Reputation: 57
currently working with jsonl files and I intend to convert it into CSV format to run it through a program. However, I realize that it would be better to convert it from json directly to CSV instead, and I wrote a code below to convert json to csv. However, I am unsure on how I can convert my current jsonl files into the desired json format before I can run this code. If anyone has any solutions for me, do let me know! Thanks so much for the read and appreciate all the help that I can get.
(FYI I tried to convert the jsonl file directly using the json to csv converter below and I get an error message below:)
Converting to CSV: XXX.jsonl
ERROR: Extra data
This is the conversion code, I hope it helps!

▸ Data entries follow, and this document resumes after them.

Lemma assignKey_keeps_wf tm : wf tm → keeps_wf (assignKey tm).
Proof.
  intros Hwf. unfold assignKey. destruct (wf_strategy tm Hwf) as [[] ->];
    auto using LeastTask_keeps_wf, RoundRobinTask_keeps_wf.
Qed.

Lemma Len_nonneg (p : Queue T) : 0 ≤ Len p.
Proof. unfold Len. lia. Qed.

Lemma least_loop_spec entries minLen k n k' :
  least_loop entries minLen k = (n, k') → minLen = -1 ∨ 0 ≤ minLen →
  ((n = minLen ∧ k' = k) ∨ ∃ q, (k', q) ∈ entries ∧ n = Len (processing q)) ∧
  (∀ id q, (id, q) ∈ entries → 0 ≤ n ≤ Len (processing q)) ∧
  (minLen ≠ -1 → 0 ≤ n ≤ minLen).
Proof.
  revert minLen k. induction entries as [|[id q] l IH]; intros minLen k; simpl.
  - intros [= <- <-] ?. split_and!; [by left | set_solver | lia].
  - pose proof (Len_nonneg (processing q)) as Hq.
    destruct ((minLen =? -1) || (Len (processing q) <? minLen)) eqn:E; intros Hrun Hmin.
    + apply IH in Hrun as (Hk & Hall & Hle); [| lia].
      specialize (Hle ltac:(lia)). apply orb_true_iff in E. rewrite Z.eqb_eq, Z.ltb_lt in E.
      split_and!; [| | lia].
      * right. destruct Hk as [[-> ->] | (q' & ? & ->)]; [exists q; by split; [left |] |].
        exists q'. by split; [right |].
      * intros id' q' [[= -> ->] | Hin]%elem_of_cons; [lia | by eapply Hall].
    + apply IH in Hrun as (Hk & Hall & Hle); [| done].
      reflect_tests. specialize (Hle ltac:(done)). split_and!; [| | lia].
      * destruct Hk as [? | (q' & ? & ->)]; [by left | right; exists q'; by split; [right |]].
      * intros id' q' [[= -> ->] | Hin]%elem_of_cons; [lia | by eapply Hall].
Qed.

Lemma range_map_elem (m : gmap K (TaskQueue T)) k q :
  (k, q) ∈ range_map m ↔ m !! k = Some q.
Proof. rewrite range_map_perm. apply elem_of_map_to_list. Qed.

Lemma LeastTask_cases tm :
  (∃ k q, LeastTask tm = Ret (tm, Some k) ∧ taskQueues tm !! k = Some q ∧
     ∀ k' q', taskQueues tm !! k' = Some q' → Len (processing q) ≤ Len (processing q'))
  ∨ (LeastTask tm = Ret (tm, None) ∧ taskQueues tm = ∅).
Proof.
  unfold LeastTask. destruct (least_loop _ _ _) as [n k] eqn:Hrun.
  apply least_loop_spec in Hrun as (Hk & Hall & _); [| by left].
  setoid_rewrite range_map_elem in Hk. setoid_rewrite range_map_elem in Hall.
  destruct Hk as [[-> ->] | (q & Hq & ->)].
  - right. split; [done |]. apply map_empty. intros k. apply eq_None_not_Some.
    intros [q Hq]. specialize (Hall _ _ Hq). lia.
  - left. exists k, q. pose proof (Len_nonneg (processing q)).
    destruct (Z.eqb_spec (Len (processing q)) (-1)); [lia |]. simpl.
    split_and!; [done.. |]. intros k' q' Hq'. specialize (Hall _ _ Hq'). lia.
Qed.

(** An assigned key owns a queue, and assignment only moves the index. *)
Lemma assignKey_cases tm :
  wf tm → ∃ tm' r, assignKey tm = Ret (tm', r) ∧ wf tm' ∧
    (tm' = tm ∨ ∃ i, tm' = set_lastAssignedIndex i tm) ∧
    match r with
    | Some k => is_Some (taskQueues tm !! k)
    | None => ∀ k, k ∈ orderedKeys tm → key_full tm k
    end.
Proof.
  intros Hwf. destruct (assignKey_keeps_wf tm Hwf) as (tm' & r & Hrun & Hwf').
  exists tm', r. split_and!; [done.. | |]; unfold assignKey in Hrun;
    destruct (wf_strategy tm Hwf) as [[] Hs]; rewrite Hs in Hrun.
  - destruct (RoundRobinTask_cases tm Hwf) as [(? & ? & E & _) | [E _]];
      rewrite E in Hrun; simplify_eq; eauto.
  - destruct (LeastTask_cases tm) as [(? & ? & E & _) | [E _]];
      rewrite E in Hrun; simplify_eq; eauto.
  - destruct (RoundRobinTask_cases tm Hwf) as [(k & j & E & Hj & Hc & _) | [E Hall]];
      rewrite E in Hrun; simplify_eq; [| done].
    unfold rr_candidate in Hc. apply wf_keys; [done |]. by eapply list_elem_of_lookup_2.
  - destruct (LeastTask_cases tm) as [(? & ? & E & Hq & _) | [E He]];
      rewrite E in Hrun; simplify_eq; [by eauto |].
    intros k _ q. rewrite He, lookup_empty. discriminate.
Qed.

Lemma pushToProcess_keeps_wf k data tm :
  wf tm → is_Some (taskQueues tm !! k) → keeps_wf (pushToProcess k data tm).
Proof.
  intros Hwf [q Hq]. unfold pushToProcess. rewrite Hq. simpl.
  destruct (Push data (processing q)) as [p e] eqn:E.
  destruct (wf_capacity tm Hwf _ _ Hq) as (? & ? & ?).
  apply Push_spec in E as [(? & -> & ? & ?) | (? & -> & ->)]; apply keeps_wf_ret; [| done].
  apply wf_add_calls. by eapply wf_put_queue.
Qed.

from json.decoder import JSONDecodeError
import pandas as pd
import sys
from flatten_json import flatten
import json
def main():
if len(sys.argv) not in [1, 2]:
sys.exit("Usage: python JsonCon.py [FILENAME.json] \n exitted")
filename = sys.argv[1]
print(f"Converting to CSV: {filename}")
convertFile(filename)
def convertFile(filename):
try:
with open(filename) as file:
jsString = json.load(file)
dic_flat = [flatten(d) for d in jsString]
df = pd.DataFrame(dic_flat)
df.to_csv(f'{filename[:-5]}.csv')
except JSONDecodeError as e:
print(f'ERROR: {e.msg}')
if __name__ == "__main__":
main()
Upvotes: 0
Views: 5001
Reputation: 4368
import json
import csv
import io
# get the JSON objects from JSONL
jsonl_data = """{"a": 1, "b": 123}\n{"a": 2, "b": 234}\n{"a": 3, "b": 345}\n"""
json_lines = tuple(json_line
for json_line in jsonl_data.splitlines()
if json_line.strip())
jsons_objs = tuple(json.loads(json_line)
for json_line in json_lines)
# write them into a CSV file
fake_file = io.StringIO()
writer = csv.writer(fake_file)
writer.writerow(["a", "b"])
writer.writerows((value for key, value in sorted(json_obj.items()))
for json_obj in jsons_objs)
print(fake_file.getvalue())
Upvotes: 1